● Task requirements:
One part of the entries below is wanted: the lines from the one containing "(** A rule with" through the one containing "exactly the inputs". Write those out exactly and nothing else.

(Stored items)
──────────
(* ===== verification/GrammarRepeat.v ===== *)
(** * Repetitions in the parser mean repetition.

    [repeat_rule] turns [x?], [x*], [x+] and [x{m,n}] into fresh rules; the rule it returns
    derives exactly the sequences of as many copies as the bounds allow. *)
From Stdlib Require Import Strings.Byte.
From stdpp Require Import pretty fin_maps.
From S2P Require Import Prelude Utf8 Utf8Scalar Grammar GrammarParser GrammarText GrammarClosure GrammarParserProofs GrammarLanguage.

(** ** Fresh rules. *)
#[global] Instance generated_name_inj : Inj (=) (=) generated_name.
Proof.
  intros m n E. unfold generated_name in E. apply string_bytes_inj in E. by apply (inj (String.append "__generated-")), pretty_nat_inj in E.
Qed.
(** No rule of the grammar is called like one the parser is still to make. *)
Definition unclaimed (p : Parser) : Prop := forall n, (generated p <= n)%nat -> names p !! generated_name n = None.

Lemma fresh_rule_unclaimed p : unclaimed p ->
  (fresh_rule p).1 = size (names p) /\ size (names (fresh_rule p).2) = S (size (names p)) /\
  prods (fresh_rule p).2 = prods p /\ unclaimed (fresh_rule p).2.
Proof.
  intros Hu. unfold fresh_rule, rule_id. cbn [names]. rewrite (Hu (generated p)) by lia. cbn.
  split; [done|]. split; [by rewrite map_size_insert_None by by apply Hu|]. split; [done|].
  intros n Hn. cbn in *. rewrite lookup_insert_ne; [apply Hu; lia|]. intros E%(inj generated_name). lia.
Qed.
Lemma unclaimed_push pr p : unclaimed p -> unclaimed (push_production pr p).
Proof. done. Qed.

(** The productions of a chain of [optional] optional copies from rule [tail], with rules from [n] on. *)
Fixpoint chain (body : list Symbol) (tail n optional : nat) : list Production :=
  match optional with
  | O => []
  | S rest => mkProduction tail [] :: mkProduction tail (match rest with O => body | S _ => body ++ [Rule n] end) :: chain body n (S n) rest
  end.
Lemma chain_fresh body m r α optional : (r < m)%nat -> mkProduction r α ∉ chain body m (S m) optional.
Proof.
  revert m. induction optional as [|l IHl]; intros m Hm; cbn; [apply not_elem_of_nil|].
  rewrite !not_elem_of_cons. split; [intros [= ? _]; lia|]. split; [intros [= ? _]; lia|]. apply IHl. lia.
Qed.
Lemma optional_tail_chain body optional : forall tail p, unclaimed p ->
  prods (optional_tail body tail optional p) = prods p ++ chain body tail (size (names p)) optional /\
  size (names (optional_tail body tail optional p)) = (size (names p) + (optional - 1))%nat.
Proof.
  induction optional as [|rest IH]; intros tail p Hu; cbn [optional_tail chain]; [rewrite app_nil_r; split; [done | lia]|].
  destruct rest as [|rest]; [cbn; rewrite <- app_assoc; split; [done | lia]|].
  destruct (fresh_rule_unclaimed (push_production (mkProduction tail []) p)) as (E1 & E2 & E3 & E4); [done|].
  destruct (fresh_rule _) as [next p2]. cbn [fst snd names push_production] in *. subst next.
  destruct (IH (size (names p)) (push_production (mkProduction tail (body ++ [Rule (size (names p))])) p2)) as [H1 H2]; [done|].
  change (names (push_production _ p2)) with (names p2) in H1, H2.
  rewrite H1, H2, E2. split; [|lia]. cbn [prods push_production]. rewrite E3. cbn. by rewrite <- !app_assoc.
Qed.

(** ** Derivations from a rule. *)
Section Language.
Context (g : Grammar).
Definition defines (r : nat) (α : list Symbol) : Prop := exists q, q ∈ by_lhs g !!! r /\ rhs (productions g !!! q) = α.
Lemma yields_one r v : yields g [Rule r] v <-> exists α, defines r α /\ yields g α v.
Proof.
  split.
  - intros Hy. inversion Hy as [|s i γ v' Hm Hy'|rule p γ v1 v2 Hp H1 H2]; subst; [done|]. inversion H2; subst. rewrite app_nil_r.
    exists (rhs (productions g !!! p)). split; [by exists p | done].
  - intros (α & (q & Hq & <-) & Hy). rewrite <- (app_nil_r v). by eapply yields_rule; [| |constructor].
Qed.
Lemma repeat_symbols_S body k : repeat_symbols body (S k) = body ++ repeat_symbols body k.
Proof. done. Qed.

Lemma chain_yields body optional : forall tail n, (0 < optional)%nat ->
  (forall r α, r = tail \/ (n <= r < n + (optional - 1))%nat -> defines r α <-> mkProduction r α ∈ chain body tail n optional) ->
  (tail < n)%nat ->
  forall v, yields g [Rule tail] v <-> exists k, (k <= optional)%nat /\ yields g (repeat_symbols body k) v.
Proof.
  induction optional as [|rest IH]; intros tail n Hpos Hdef Htail v; [lia|]. rewrite yields_one.
  assert (forall α, defines tail α <-> α = [] \/ α = match rest with O => body | S _ => body ++ [Rule n] end) as Htl.
  { intros α. rewrite Hdef by by left. cbn [chain]. rewrite !elem_of_cons. split.
    - intros [[= ->]|[[= ->]|Hin]]; [by left | by right|]. by apply chain_fresh in Hin.
    - intros [-> | ->]; [by left | right; by left]. }
  destruct rest as [|rest].
  - split.
    + intros (α & [-> | ->]%Htl & Hy); [exists 0%nat; split; [lia | done]|]. exists 1%nat. split; [lia|].
      rewrite repeat_symbols_S. cbn. by rewrite app_nil_r.
    + intros ([|[|k]] & Hk & Hy); [exists []; split; [apply Htl; by left | done]| |lia].
      exists body. split; [apply Htl; by right|]. rewrite repeat_symbols_S in Hy. cbn in Hy. by rewrite app_nil_r in Hy.
  - assert (forall v, yields g [Rule n] v <-> exists k, (k <= S rest)%nat /\ yields g (repeat_symbols body k) v) as Hnext.
    { apply (IH n (S n)); [lia| |lia]. intros r α Hr. rewrite Hdef by (right; lia). cbn [chain]. rewrite !elem_of_cons. split.
      - intros [[= -> _]|[[= -> _]|[H|[H|H]]]]; [lia | lia | by left | right; by left | right; by right].
      - intros [H|[H|H]]; [right; right; by left | right; right; right; by left | right; right; right; by right]. }
    split.
    + intros (α & [-> | ->]%Htl & Hy); [exists 0%nat; split; [lia | done]|].
      apply yields_app_inv in Hy as (v1 & v2 & -> & H1 & (k & Hk & H2)%Hnext). exists (S k). split; [lia|]. by apply yields_app.
    + intros ([|k] & Hk & Hy); [exists []; split; [apply Htl; by left | done]|]. rewrite repeat_symbols_S in Hy.
      apply yields_app_inv in Hy as (v1 & v2 & -> & H1 & H2). exists (body ++ [Rule n]). split; [apply Htl; by right|].
      apply yields_app; [done|]. apply Hnext. exists k. split; [lia | done].
Qed.
Lemma star_yields body tail : (forall α, defines tail α <-> α = [] \/ α = body ++ [Rule tail]) ->
  forall v, yields g [Rule tail] v <-> exists k, yields g (repeat_symbols body k) v.
Proof.
  intros Hdef v. split.
  - assert (forall γ v, yields g γ v -> forall α, γ = α ++ [Rule tail] ->
      exists v1 v2 k, v = v1 ++ v2 /\ yields g α v1 /\ yields g (repeat_symbols body k) v2) as H.
    { clear v. induction 1 as [|s i γ v Hm Hy IH|rule q γ va vb Hq Ha IHa Hb IHb]; intros α E.
      - by destruct α.
      - destruct α as [|s' α]; [by injection E as -> _|]. injection E as -> ->.
        destruct (IH α eq_refl) as (v1 & v2 & k & -> & H1 & H2). exists (i :: v1), v2, k. split; [done|]. by split; [constructor|].
      - destruct α as [|s' α].
        + injection E as -> ->. inversion Hb; subst. rewrite app_nil_r.
          destruct (proj1 (Hdef _) (ex_intro _ q (conj Hq eq_refl))) as [E|E].
          * rewrite E in Ha. exists [], va, 0%nat. split; [done|]. split; [constructor | done].
          * destruct (IHa _ E) as (v1 & v2 & k & -> & H1 & H2). exists [], (v1 ++ v2), (S k). split; [done|].
            split; [constructor|]. rewrite repeat_symbols_S. by apply yields_app.
        + injection E as <- ->. destruct (IHb α eq_refl) as (v1 & v2 & k & -> & H1 & H2).
          exists (va ++ v1), v2, k. rewrite app_assoc. split; [done|]. split; [by eapply yields_rule | done]. }
    intros Hy. destruct (H _ _ Hy [] eq_refl) as (v1 & v2 & k & -> & H1 & H2). inversion H1; subst. by exists k.
  - intros [k Hy]. revert v Hy. induction k as [|k IH]; intros v Hy; apply yields_one.
    + exists []. split; [apply Hdef; by left | done].
    + rewrite repeat_symbols_S in Hy. apply yields_app_inv in Hy as (v1 & v2 & -> & H1 & H2).
      exists (body ++ [Rule tail]). split; [apply Hdef; by right|]. apply yields_app; [done | by apply IH].
Qed.
End Language.

Lemma repeat_symbols_add body a b : repeat_symbols body (a + b) = repeat_symbols body a ++ repeat_symbols body b.
Proof. unfold repeat_symbols. by rewrite replicate_add, join_app. Qed.

(** A rule with the required copies, then what [tail] derives. *)
Lemma required_yields g rule body k0 tail (Q : nat -> Prop) :
  (forall α, defines g rule α <-> α = repeat_symbols body k0 ++ [Rule tail]) ->
  (forall v, yields g [Rule tail] v <-> exists k, Q k /\ yields g (repeat_symbols body k) v) ->
  forall v, yields g [Rule rule] v <-> exists k, (k0 <= k)%nat /\ Q (k - k0)%nat /\ yields g (repeat_symbols body k) v.
Proof.
  intros Hdef Htail v. rewrite yields_one. split.
  - intros (α & ->%Hdef & (v1 & v2 & -> & H1 & (k & Hk & H2)%Htail)%yields_app_inv). exists (k0 + k)%nat.
    split; [lia|]. split; [by replace (k0 + k - k0)%nat with k by lia|]. rewrite repeat_symbols_add. by apply yields_app.
  - intros (k & Hk & HQ & Hy). replace k with (k0 + (k - k0))%nat in Hy by lia. rewrite repeat_symbols_add in Hy.
    apply yields_app_inv in Hy as (v1 & v2 & -> & H1 & H2). eexists. split; [by apply Hdef|].
    apply yields_app; [done|]. apply Htail. by exists (k - k0)%nat.
Qed.

(** When no rule of the text is called like a generated one, the rule [repeat_rule]
    returns derives, in every grammar that defines the new rules as the parser left them,
    exactly the inputs that a number of copies of the body within the bounds derives: at
    least [minimum], and at most [maximum] where there is one. *)
Lemma repeat_rule_language p body minimum maximum rule p' g :
  parser_ok p -> unclaimed p -> 0 <= minimum -> repeat_rule body minimum maximum p = Ok (rule, p') ->
  (forall r α, (size (names p) <= r < size (names p'))%nat -> defines g r α <-> mkProduction r α ∈ prods p') ->
  forall v, yields g [Rule rule] v <->
    exists k, minimum <= Z.of_nat k /\ match maximum with Some maximum => Z.of_nat k <= maximum | None => True end /\
      yields g (repeat_symbols body k) v.
Proof.
  intros Hp Hu Hmin. unfold repeat_rule. destruct (_ || _) eqn:Eb; [done|].
  assert (forall r α, (size (names p) <= r)%nat -> mkProduction r α ∉ prods p) as Hold.
  { intros r α Hr Hin. pose proof (po_prods _ Hp) as Hps. rewrite Forall_forall in Hps. destruct (Hps _ Hin) as [H _]. cbn in H. lia. }
  destruct (fresh_rule_unclaimed p Hu) as (E1 & E2 & E3 & Hu1). destruct (fresh_rule p) as [rule0 p1]. cbn [fst snd] in *. subst rule0.
  set (n := size (names p)) in *. set (k0 := Z.to_nat minimum).
  destruct maximum as [maximum|]; [destruct (Nat.ltb_spec 0 (Z.to_nat (maximum - minimum))) as [Ho|Ho]|].
  - destruct (fresh_rule_unclaimed p1 Hu1) as (F1 & F2 & F3 & Hu2). destruct (fresh_rule p1) as [tail p2]. cbn [fst snd] in *. subst tail.
    rewrite E2 in *. set (o := Z.to_nat (maximum - minimum)) in *. destruct (optional_tail_chain body o (S n) p2 Hu2) as [C1 C2].
    intros [= <- <-] Hdef. cbn [prods push_production names] in Hdef. rewrite C1, C2, F2, F3, E3 in Hdef.
    intros v. rewrite (required_yields g n body k0 (S n) (fun k => (k <= o)%nat)).
    + apply exist_proper. intros k. unfold k0, o. split; intros (H1 & H2 & H3); (split; [lia|]); (split; [lia | done]).
    + intros α. rewrite Hdef by lia. rewrite !elem_of_app, list_elem_of_singleton. split.
      * intros [[H|H]|[= ->]]; [by apply Hold in H; [|lia] | by apply chain_fresh in H; [|lia] | done].
      * intros ->. by right.
    + apply chain_yields with (n := S (S n)); [done| |lia]. intros r α Hr. rewrite Hdef by lia.
      rewrite !elem_of_app, list_elem_of_singleton. split.
      * intros [[H|H]|[= ? _]]; [by apply Hold in H; [|lia] | done | lia].
      * intros H. by left; right.
  - intros [= <- <-] Hdef v. cbn [prods push_production names] in Hdef. rewrite E2, E3 in Hdef. rewrite yields_one.
    assert (forall α, defines g n α <-> α = repeat_symbols body k0) as Hn.
    { intros α. rewrite Hdef by lia. rewrite elem_of_app, list_elem_of_singleton. split; [|intros ->; by right].
      intros [H|[= ->]]; [by apply Hold in H; [|lia] | done]. }
    apply orb_false_iff in Eb as [_ Eb]. apply orb_false_iff in Eb as [Eb%Z.ltb_ge _]. split.
    + intros (α & ->%Hn & Hy). exists k0. unfold k0. split; [lia|]. split; [lia | done].
    + intros (k & H1 & H2 & Hy). assert (k = k0) as -> by (unfold k0; lia). exists (repeat_symbols body k0). split; [by apply Hn | done].
  - destruct (fresh_rule_unclaimed p1 Hu1) as (F1 & F2 & F3 & Hu2). destruct (fresh_rule p1) as [tail p2]. cbn [fst snd] in *. subst tail.
    rewrite E2 in *. intros [= <- <-] Hdef. cbn [prods push_production names] in Hdef. rewrite F2, F3, E3 in Hdef.
    intros v. rewrite (required_yields g n body k0 (S n) (fun _ => True)).
    + apply exist_proper. intros k. unfold k0. split; intros (H1 & H2 & H3); (split; [lia | done]).
    + intros α. rewrite Hdef by lia. rewrite !elem_of_app, !list_elem_of_singleton. split; [|intros ->; by right].
      intros [[[H|[= ? _]]|[= ? _]]|[= ->]]; [by apply Hold in H; [|lia] | lia | lia | done].
    + intros v'. rewrite (star_yields g body (S n)); [split; [intros [k Hk]; by exists k | intros (k & _ & Hk); by exists k]|].
      intros α. rewrite Hdef by lia. rewrite !elem_of_app, !list_elem_of_singleton. split.
      * intros [[[H|[= ->]]|[= ->]]|[= ? _]]; [by apply Hold in H; [|lia] | by left | by right | lia].
      * intros [-> | ->]; [left; left; by right | left; by right].
Qed.

(** The index [parse] builds defines each rule by its own productions. *)
Lemma defines_index n ps start r α : Forall (fun pr => (lhs pr < n)%nat) ps ->
  defines (mkGrammar ps (index_productions n ps) start) r α <-> mkProduction r α ∈ ps.
Proof.
  intros Hps. unfold defines. cbn [by_lhs productions]. split.
  - intros (q & (pr & Hq & <-)%elem_of_index_productions & <-); [|done]. rewrite (list_lookup_total_correct _ _ _ Hq).
    apply list_elem_of_lookup_2 in Hq. by destruct pr.
  - intros [q Hq]%list_elem_of_lookup. exists q. split; [apply elem_of_index_productions; [done|]; by exists (mkProduction r α)|].
    by rewrite (list_lookup_total_correct _ _ _ Hq).
Qed.
Definition example_body : list Symbol := [Character (CharSet_one 97)].
Definition example_repeated : nat * Parser :=
  Eval vm_compute in match repeat_rule example_body 2 (Some 4) (Parser_new []) with Ok r => r | Err _ => (0%nat, Parser_new []) end.
Definition example_repeat_grammar : Grammar :=
  mkGrammar (prods example_repeated.2) (index_productions 3 (prods example_repeated.2)) 0.
Lemma example_repeat_language :
  repeat_rule example_body 2 (Some 4) (Parser_new []) = Ok example_repeated /\
  forall v, yields example_repeat_grammar [Rule example_repeated.1] v <->
    exists k, 2 <= Z.of_nat k /\ Z.of_nat k <= 4 /\ yields example_repeat_grammar (repeat_symbols example_body k) v.
Proof.
  assert (repeat_rule example_body 2 (Some 4) (Parser_new []) = Ok example_repeated) as E by (vm_compute; reflexivity).
  split; [exact E|]. apply (repeat_rule_language (Parser_new []) example_body 2 (Some 4) _ example_repeated.2).
  - split; cbn; [lia| |constructor]. intros id. rewrite map_size_empty. split; [lia|]. by intros [t Ht].
  - intros n _. done.
  - lia.
  - exact E.
  - intros r α _. apply defines_index. by repeat (constructor; [cbn; lia|]); constructor.
Defined.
──────────
● Response for this exercise:
(** A rule with the required copies, then what [tail] derives. *)
Lemma required_yields g rule body k0 tail (Q : nat -> Prop) :
  (forall α, defines g rule α <-> α = repeat_symbols body k0 ++ [Rule tail]) ->
  (forall v, yields g [Rule tail] v <-> exists k, Q k /\ yields g (repeat_symbols body k) v) ->
  forall v, yields g [Rule rule] v <-> exists k, (k0 <= k)%nat /\ Q (k - k0)%nat /\ yields g (repeat_symbols body k) v.
Proof.
  intros Hdef Htail v. rewrite yields_one. split.
  - intros (α & ->%Hdef & (v1 & v2 & -> & H1 & (k & Hk & H2)%Htail)%yields_app_inv). exists (k0 + k)%nat.
    split; [lia|]. split; [by replace (k0 + k - k0)%nat with k by lia|]. rewrite repeat_symbols_add. by apply yields_app.
  - intros (k & Hk & HQ & Hy). replace k with (k0 + (k - k0))%nat in Hy by lia. rewrite repeat_symbols_add in Hy.
    apply yields_app_inv in Hy as (v1 & v2 & -> & H1 & H2). eexists. split; [by apply Hdef|].
    apply yields_app; [done|]. apply Htail. by exists (k - k0)%nat.
Qed.

(** When no rule of the text is called like a generated one, the rule [repeat_rule]
    returns derives, in every grammar that defines the new rules as the parser left them,
    exactly the inputs that a number of copies of the body within the bounds derives: at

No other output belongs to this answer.